Retalhos das Memórias de um ex-Combatente


Segundo filho

No princípio do mês tínhamos feito uma operação mais prolongada. Ficámos duas noites “fora de casa”, alimentados com ração de combate, caminhando quase ao Deus dará à procura de quem não prometeu encontrar-se connosco!

Pára aqui, caminha mais um bocado, embrenhámo-nos numa mata e aí montámos emboscada e passámos a noite. No dia seguinte foi o mesmo programa, mas passámos a noite emboscados em terreno de savana. Árvores raras, capim que dava só pela cintura. Aí ficámos toda a noite em vigilância!

Já pela noite velha, recebemos uma visita quase habitual nestas circunstâncias. O riso galhofeiro das hienas! Malvadas. Embora contássemos com elas, eu sentia sempre um suor frio ao primeiro riso!

Amanhã já vamos dormir nas nossas camas e estaremos mais descansados. Venha o nascer do dia! O sol, invariavelmente quente, era muito melhor do que esta escuridão.

Finalmente é dia. Agora temos de informar, pelo rádio, os condutores das viaturas aparcadas no acampamento o local exacto onde nos deverão recolher!

Que surpresa!

Chegámos ao acampamento, onde me esperava uma surpresa! O Sargento Tendeiro, das transmissões, correu para mim e abraçou-me:

– Muitos parabéns.

– Mas eu não faço anos hoje!!! – Respondi.

Então ele estendeu-me uma mensagem que trazia e leu: “Mãe e filho encontram-se bem” – e entregou-me o papel!

Agradeci, meti o papel no bolso e dirigi-me para a caserna. Pelos dedos ia contando os meses desde o embarque até à data do telegrama – 9 de Janeiro de 1963! Não me recordava de ter recebido qualquer informação da gravidez da minha mulher! Não é possível, exclamei para mim próprio! E dirigi-me à mala que tinha debaixo da minha cama, onde guardava os meus haveres. Peguei nos aerogramas e ia relendo alguns. “Ah! Aqui está”. Era um datado de Agosto, onde me era dada a novidade!

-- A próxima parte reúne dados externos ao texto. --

(* ===== verification/Templating.v ===== *)
(** * Text of notification-service: templates, template lookup, masking

    [app/templating/render.py] with the substitution of [string.Template], the
    [LIKE] pattern by which [NotifyRepository] finds the templates of an event, and
    [app/redaction.py]. *)
From S2P Require Import Prelude PyText PyJson PyNum Chain.
From Stdlib Require Import Ascii.

Module Templating.
Import PyNum.

(** ** templating/render.py *)

Definition id_start (c : ascii) : bool :=
  let n := code c in ((n =? 95) || (65 <=? n) && (n <=? 90) || (97 <=? n) && (n <=? 122))%N.
Definition id_char (c : ascii) : bool :=
  let n := code c in id_start c || ((48 <=? n) && (n <=? 57))%N.

(** [Template.safe_substitute] as one left-to-right scan: in plain text, after a
    [$], inside [$name], inside [${name]. *)
Inductive scan := InText | InDollar | InName (acc : list ascii) | InBrace (acc : list ascii).

Section render.
Variable value : list ascii → option (list ascii).

Definition named (acc : list ascii) : list ascii := default ("$"%char :: acc) (value acc).
Definition braced (acc : list ascii) : list ascii := default (["$"; "{"]%char ++ acc ++ ["}"%char]) (value acc).

(** One character of plain text. *)
Definition plain (c : ascii) : list ascii * scan := if bool_decide (c = "$"%char) then ([], InDollar) else ([c], InText).

Definition scan_char (m : scan) (c : ascii) : list ascii * scan :=
  match m with
  | InText => plain c
  | InDollar =>
      if bool_decide (c = "$"%char) then (["$"%char], InText)
      else if id_start c then ([], InName [c])
      else if bool_decide (c = "{"%char) then ([], InBrace [])
      else (["$"%char; c], InText)
  | InName acc =>
      if id_char c then ([], InName (acc ++ [c]))
      else let '(out, m') := plain c in (named acc ++ out, m')
  | InBrace acc =>
      if (match acc with [] => id_start c | _ => id_char c end) then ([], InBrace (acc ++ [c]))
      else if bool_decide (c = "}"%char) && negb (bool_decide (acc = [])) then (braced acc, InText)
      else let '(out, m') := plain c in (["$"; "{"]%char ++ acc ++ out, m')
  end.

Definition scan_end (m : scan) : list ascii :=
  match m with
  | InText => []
  | InDollar => ["$"%char]
  | InName acc => named acc
  | InBrace acc => ["$"; "{"]%char ++ acc
  end.

Fixpoint substitute (m : scan) (l : list ascii) : list ascii :=
  match l with
  | [] => scan_end m
  | c :: l' => let '(out, m') := scan_char m c in out ++ substitute m' l'
  end.
End render.

(** The mapping [{key: str(value)}] of the event data. *)
Definition coerced (data : list (string * json)) (name : list ascii) : option (list ascii) :=
  (λ j, chars (py_str j)) <$> Chain.jfind (text name) data.

Definition render (body : string) (data : list (string * json)) : string :=
  text (substitute (coerced data) InText (chars body)).

(** ** db/repository.py: the templates of an event *)

(** The snake-case name with [LIKE]'s metacharacters escaped. *)
Definition snake (event_kind : string) : string := replace "." "_" event_kind.
Definition escaped (s : string) : string := replace "_" "\_" (replace "%" "\%" (replace "\" "\\" s)).
Definition template_pattern (event_kind : string) : string := "%." +:+ escaped (snake event_kind) +:+ ".%".

(** [text LIKE pattern ESCAPE '\'] of PostgreSQL. *)
Fixpoint suffixes (t : list ascii) : list (list ascii) :=
  t :: match t with [] => [] | _ :: t' => suffixes t' end.

Fixpoint like (p t : list ascii) {struct p} : bool :=
  match p with
  | [] => bool_decide (t = [])
  | c :: p' =>
      if bool_decide (c = "%"%char) then existsb (like p') (suffixes t)
      else if bool_decide (c = "_"%char) then match t with _ :: t' => like p' t' | [] => false end
      else if bool_decide (c = "\"%char) then
        match p', t with
        | x :: p'', y :: t' => bool_decide (x = y) && like p'' t'
        | _, _ => false
        end
      else match t with y :: t' => bool_decide (c = y) && like p' t' | [] => false end
  end.

Definition template_matches (event_kind template_id : string) : bool :=
  like (chars (template_pattern event_kind)) (chars template_id).

(** ** redaction.py *)

Definition stars (n : nat) : list ascii := replicate n "*"%char.

Definition mask_recipient (channel value : string) : string :=
  if negb (truthy value) then ""
  else if bool_decide (channel = "email") || has_char "@" value then
    let '(local, domain) := match cut "@" value with Some (a, b) => (a, b) | None => (value, "") end in
    let hd := text (take 1 (chars local)) in
    if truthy domain then hd +:+ "***@" +:+ domain else hd +:+ "***"
  else
    let v := chars value in
    if (length v <=? 4)%nat then text (stars (length v))
    else text (take 4 v ++ stars (Nat.max 1 (length v - 6)) ++ drop (length v - 2) v).

Definition is_scalar (j : json) : bool := match j with JList _ | JObj _ => false | _ => true end.

Definition safe_data_keys (data : list (string * json)) : list (string * json) := filter (λ kv, is_scalar kv.2 = true) data.

(** ** Rendering: the grammar of templates *)

(** A template as a reader understands it. *)
Inductive tok := Lit (c : ascii) | Esc | Var (name : list ascii) | Brace (name : list ascii).

Definition ident (name : list ascii) : bool :=
  match name with [] => false | c :: l => id_start c && forallb id_char l end.

Definition show_tok (t : tok) : list ascii :=
  match t with
  | Lit c => [c]
  | Esc => ["$"; "$"]%char
  | Var n => "$"%char :: n
  | Brace n => ["$"; "{"]%char ++ n ++ ["}"%char]
  end.

(** A literal is not a dollar, names are identifiers, and a name without braces ends
    where no identifier could go on. *)
Fixpoint grammatical (ts : list tok) : bool :=
  match ts with
  | [] => true
  | t :: ts' =>
      (match t with
       | Lit c => negb (bool_decide (c = "$"%char))
       | Esc => true
       | Var n => ident n && match ts' with Lit c :: _ => negb (id_char c) | _ => true end
       | Brace n => ident n
       end) && grammatical ts'
  end.

Definition meaning (value : list ascii → option (list ascii)) (t : tok) : list ascii :=
  match t with
  | Lit c => [c]
  | Esc => ["$"%char]
  | Var n => default (show_tok t) (value n)
  | Brace n => default (show_tok t) (value n)
  end.

Lemma id_start_char c : id_start c = true → id_char c = true.
Proof. unfold id_char. by intros ->. Qed.

Lemma id_char_not c x : id_char x = false → id_char c = true → c ≠ x.
Proof. intros Hx Hc ->. congruence. Qed.

Section grammar.
Variable value : list ascii → option (list ascii).

Lemma scan_name n acc rest : forallb id_char n = true →
  substitute value (InName acc) (n ++ rest) = substitute value (InName (acc ++ n)) rest.
Proof.
  revert acc. induction n as [|c n IH]; intros acc Hn; simpl; [by rewrite app_nil_r|].
  apply andb_prop in Hn as [Hc Hn]. rewrite Hc. simpl. rewrite IH by done. by rewrite <- app_assoc.
Qed.

Lemma scan_brace n acc rest : acc ≠ [] → forallb id_char n = true →
  substitute value (InBrace acc) (n ++ rest) = substitute value (InBrace (acc ++ n)) rest.
Proof.
  revert acc. induction n as [|c n IH]; intros acc Ha Hn; simpl; [by rewrite app_nil_r|].
  apply andb_prop in Hn as [Hc Hn]. destruct acc as [|a acc]; [done|]. rewrite Hc. cbn [app].
  change (a :: acc ++ [c]) with ((a :: acc) ++ [c]). rewrite IH by done. by rewrite <- app_assoc.
Qed.

Lemma scan_braced n rest : ident n = true → substitute value InText (show_tok (Brace n) ++ rest) = meaning value (Brace n) ++ substitute value InText rest.
Proof.
  destruct n as [|c n]; [done|]. intros [Hc Hn]%andb_prop. unfold show_tok. rewrite <- !app_assoc. simpl. rewrite Hc. simpl.
  rewrite scan_brace by done. simpl. unfold braced. by destruct (value _).
Qed.

(** After a name, text that cannot continue it. *)
Lemma scan_named n rest : ident n = true → match rest with [] => True | c :: _ => id_char c = false end →
  substitute value InText (show_tok (Var n) ++ rest) = meaning value (Var n) ++ substitute value InText rest.
Proof.
  destruct n as [|c n]; [done|]. intros [Hc Hn]%andb_prop Hr. unfold show_tok. rewrite <- app_comm_cons. simpl.
  assert (c ≠ "$"%char) as Hd by (apply id_char_not; [done|by apply id_start_char]). rewrite bool_decide_false by done.
  rewrite Hc. simpl. rewrite scan_name by done. destruct rest as [|x rest]; simpl; unfold named; [by destruct (value _); rewrite ?app_nil_r|].
  rewrite Hr. destruct (plain x) as [out m']. rewrite <- app_assoc. by destruct (value _).
Qed.

Lemma show_head ts : grammatical ts = true → match ts with Lit c :: _ => negb (id_char c) | _ => true end = true →
  match ts ≫= show_tok with [] => True | c :: _ => id_char c = false end.
Proof. destruct ts as [|[c| |n|n] ts]; try done. intros _ H. simpl. by apply negb_true_iff. Qed.

Lemma substitute_tokens ts : grammatical ts = true → substitute value InText (ts ≫= show_tok) = ts ≫= meaning value.
Proof.
  induction ts as [|t ts IH]; [done|]. intros [Ht Hts]%andb_prop. rewrite !bind_cons.
  destruct t as [c| |n|n].
  - simpl. unfold plain. apply negb_true_iff in Ht. rewrite Ht. simpl. by rewrite IH.
  - simpl. by rewrite IH.
  - apply andb_prop in Ht as [Hn Hr]. rewrite scan_named, IH; [done|done|done|by apply show_head].
  - by rewrite scan_braced, IH.
Qed.
End grammar.

(** rendering is substitution.  A template written as literals, [$$], [$name] and
    [${name}] renders to its literals, a dollar for each [$$], and for each name the
    text of the event's value, or the placeholder itself when the event has none;
    values are inserted as they are and never scanned again, so a value that looks
    like a placeholder is not expanded. *)
Theorem render_is_substitution (ts : list tok) (data : list (string * json)) (Hg : grammatical ts = true) :
  render (text (ts ≫= show_tok)) data = text (ts ≫= meaning (coerced data)).
Proof. unfold render. by rewrite chars_text, substitute_tokens. Qed.

(** ** The lookup pattern matches literally *)

Lemma replace_chars_each c q f l : (length l < f)%nat → replace_chars f [c] q l = l ≫= λ x, if bool_decide (x = c) then q else [x].
Proof.
  revert l. induction f as [|f IH]; intros l Hl; [lia|]. destruct l as [|x l]; [done|]. simpl in Hl.
  rewrite bind_cons. simpl. case_bool_decide as Hx; case_bool_decide as Hx'; subst; try done; by rewrite IH by lia.
Qed.

Lemma replace_each c q s : replace (String c "") q s = text (chars s ≫= λ x, if bool_decide (x = c) then chars q else [x]).
Proof. unfold replace. change (chars (String c "")) with [c]. by rewrite replace_chars_each by lia. Qed.

(** The three replacements, in their order, quote each character once. *)
Definition quote (c : ascii) : list ascii :=
  if bool_decide (c ∈ ["\"; "%"; "_"]%char) then ["\"%char; c] else [c].

Lemma escaped_quote s : chars (escaped s) = chars s ≫= quote.
Proof.
  unfold escaped. rewrite !replace_each, !chars_text. induction (chars s) as [|c l IH]; [done|].
  rewrite !bind_cons, !bind_app, IH. f_equal. clear IH.
  destruct (decide (c = "\"%char)) as [->|H1]; [done|]. destruct (decide (c = "%"%char)) as [->|H2]; [done|].
  destruct (decide (c = "_"%char)) as [->|H3]; [done|]. unfold quote. rewrite (bool_decide_false (c ∈ _)) by set_solver.
  rewrite (bool_decide_false (c = "\"%char)) by done. rewrite bind_cons, app_nil_r. rewrite (bool_decide_false (c = "%"%char)) by done.
  rewrite bind_cons, app_nil_r. by rewrite (bool_decide_false (c = "_"%char)).
Qed.

Lemma like_quote c p t : like (quote c ++ p) t = match t with y :: t' => bool_decide (c = y) && like p t' | [] => false end.
Proof.
  unfold quote. case_bool_decide as H; simpl; [by destruct t|].
  rewrite !bool_decide_false by set_solver. done.
Qed.

Lemma like_quoted s p t : like ((s ≫= quote) ++ p) t = true ↔ ∃ r, t = s ++ r ∧ like p r = true.
Proof.
  revert t. induction s as [|c s IH]; intros t; [naive_solver|]. rewrite bind_cons, <- app_assoc, like_quote.
  destruct t as [|y t]; [naive_solver|]. rewrite andb_true_iff, bool_decide_eq_true, IH. naive_solver.
Qed.

Lemma like_any p t : like ("%"%char :: p) t = true ↔ ∃ a r, t = a ++ r ∧ like p r = true.
Proof.
  simpl. rewrite existsb_exists. split.
  - intros (r & Hin & Hr). apply list_elem_of_In in Hin. revert Hin. induction t as [|c t IH]; simpl.
    + intros ->%list_elem_of_singleton. by exists [], [].
    + intros [->|H]%elem_of_cons; [by exists [], (c :: t)|]. destruct (IH H) as (a & r' & -> & Hr'). by exists (c :: a), r'.
  - intros (a & r & -> & Hr). exists r. split; [|done]. apply list_elem_of_In. clear Hr. induction a as [|c a IH]; simpl.
    + destruct r; simpl; set_solver.
    + set_solver.
Qed.

(** the template lookup is literal.  Whatever characters an event name has, [LIKE]
    wildcards and its escape character included, the pattern built for it matches
    exactly the template ids that contain its snake-case name between two dots: an event
    name cannot widen the match. *)
Theorem template_lookup_literal (event_kind template_id : string) :
  template_matches event_kind template_id = true ↔
  ∃ a b, template_id = a +:+ "." +:+ snake event_kind +:+ "." +:+ b.
Proof.
  unfold template_matches, template_pattern. generalize (snake event_kind). intros s.
  rewrite !chars_app, escaped_quote. change (chars "%.") with ["%"; "."]%char. change (chars ".%") with ["."; "%"]%char.
  cbn [app]. rewrite like_any. split.
  - intros (a & r & Ht & Hr). simpl in Hr. destruct r as [|y r]; [done|]. apply andb_prop in Hr as [Hy Hr]. apply bool_decide_eq_true in Hy as <-.
    apply like_quoted in Hr as (r' & -> & Hr). simpl in Hr. destruct r' as [|y r']; [done|]. apply andb_prop in Hr as [Hy _].
    apply bool_decide_eq_true in Hy as <-. exists (text a), (text r').
    rewrite <- (text_chars template_id), Ht. rewrite <- (text_chars (text a +:+ _)). f_equal.
    rewrite !chars_app, !chars_text. done.
  - intros (a & b & ->). exists (chars a), ("."%char :: chars s ++ "."%char :: chars b). rewrite !chars_app. split; [done|].
    simpl. apply like_quoted. exists ("."%char :: chars b). split; [done|]. simpl. apply existsb_exists. exists []. split; [|done].
    apply list_elem_of_In. clear. induction (chars b); simpl; set_solver.
Qed.

(** ** Masking *)

(** masking fails on short handles.  For every recipient of five or six characters
    that is not an email address, the masked form that is logged and returned still shows
    all of them: dropping the stars in the middle restores the recipient. *)
Theorem mask_shows_short_handles (channel value : string)
    (Hlen : length (chars value) = 5%nat ∨ length (chars value) = 6%nat) (Hch : channel ≠ "email") (Hat : has_char "@" value = false) :
  let m := chars (mask_recipient channel value) in
  length m = 7%nat ∧ value = text (take 4 m ++ drop (11 - length (chars value)) m).
Proof.
  assert (Ht : truthy value = true) by (unfold truthy; apply bool_decide_true; intros ->; simpl in *; lia).
  unfold mask_recipient. rewrite Ht, Hat, (bool_decide_false (channel = _)) by done. simpl.
  pose proof (text_chars value) as Hv. generalize dependent (chars value). intros v Hlen Hv.
  destruct v as [|c1 [|c2 [|c3 [|c4 [|c5 v]]]]]; simpl in *; try (exfalso; lia).
  destruct v as [|c6 [|c7 v]]; simpl in *; [done|done|exfalso; lia].
Qed.

(** ** Concrete runs *)

Lemma render_is_substitution_witness :
  render "Pay $amount ${cur}: $$5 $missing" [("amount", JStr "$cur"); ("cur", JInt 7)] = "Pay $cur 7: $5 $missing".
Proof.
  exact (render_is_substitution
    ((Lit <$> chars "Pay ") ++ [Var (chars "amount"); Lit " "; Brace (chars "cur"); Lit ":"; Lit " "; Esc; Lit "5"; Lit " "; Var (chars "missing")])
    [("amount", JStr "$cur"); ("cur", JInt 7)] eq_refl).
Defined.

Lemma mask_shows_short_handles_witness : mask_recipient "sms" "123456" = "1234*56".
Proof.
  destruct (mask_shows_short_handles "sms" "123456") as [Hl Hv]; [by right|done|done|]. vm_compute. reflexivity.
Defined.
End Templating.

Só que era um período mau para a nossa Companhia, em que eu tentava esquecer o que nos tinha sucedido. As preocupações eram grandes e a notícia varreu-se-me da minha memória. Vejam só ao ponto a que uma criatura chega quando pressionada por factos a que não pode fugir!

Senti-me envergonhado comigo próprio. Felizmente que ninguém notou, pensei, depois de olhar à minha volta.

“E agora? E se eu morro o que vai ser da minha mulher com dois filhos? Bem, não há-de haver azar. Seja o que Deus quiser!” E dirigi-me para o chuveiro onde tomei banho, limpando-me do suor e do pó.

Felizmente o Carvalho, que estava de serviço à água nesse dia, tinha enchido os quatro bidões e havia bastante água, apesar de não convir abusar. Havia mais gente a querer tomar banho, só que nós tínhamos prioridade, por virmos do mato!

Enquanto tomava banho a ideia não me saia da cabeça: “tenho mais um filho! Meu Deus, e se há um azar? Os meus pais ajudarão a criar os netos! Chegarão eles a conhecer o pai? O que fazemos nós aqui? Não estamos a defender a Pátria?!” Sabemos que somos uma espécie de tampão a tentar evitar a entrada do IN para o interior de Angola, é essa a nossa missão. Mas quando conseguimos eliminar “inimigos” ficamos a olhá-los, corpos sem vida, farrapos humanos. E isso incomoda-nos muito...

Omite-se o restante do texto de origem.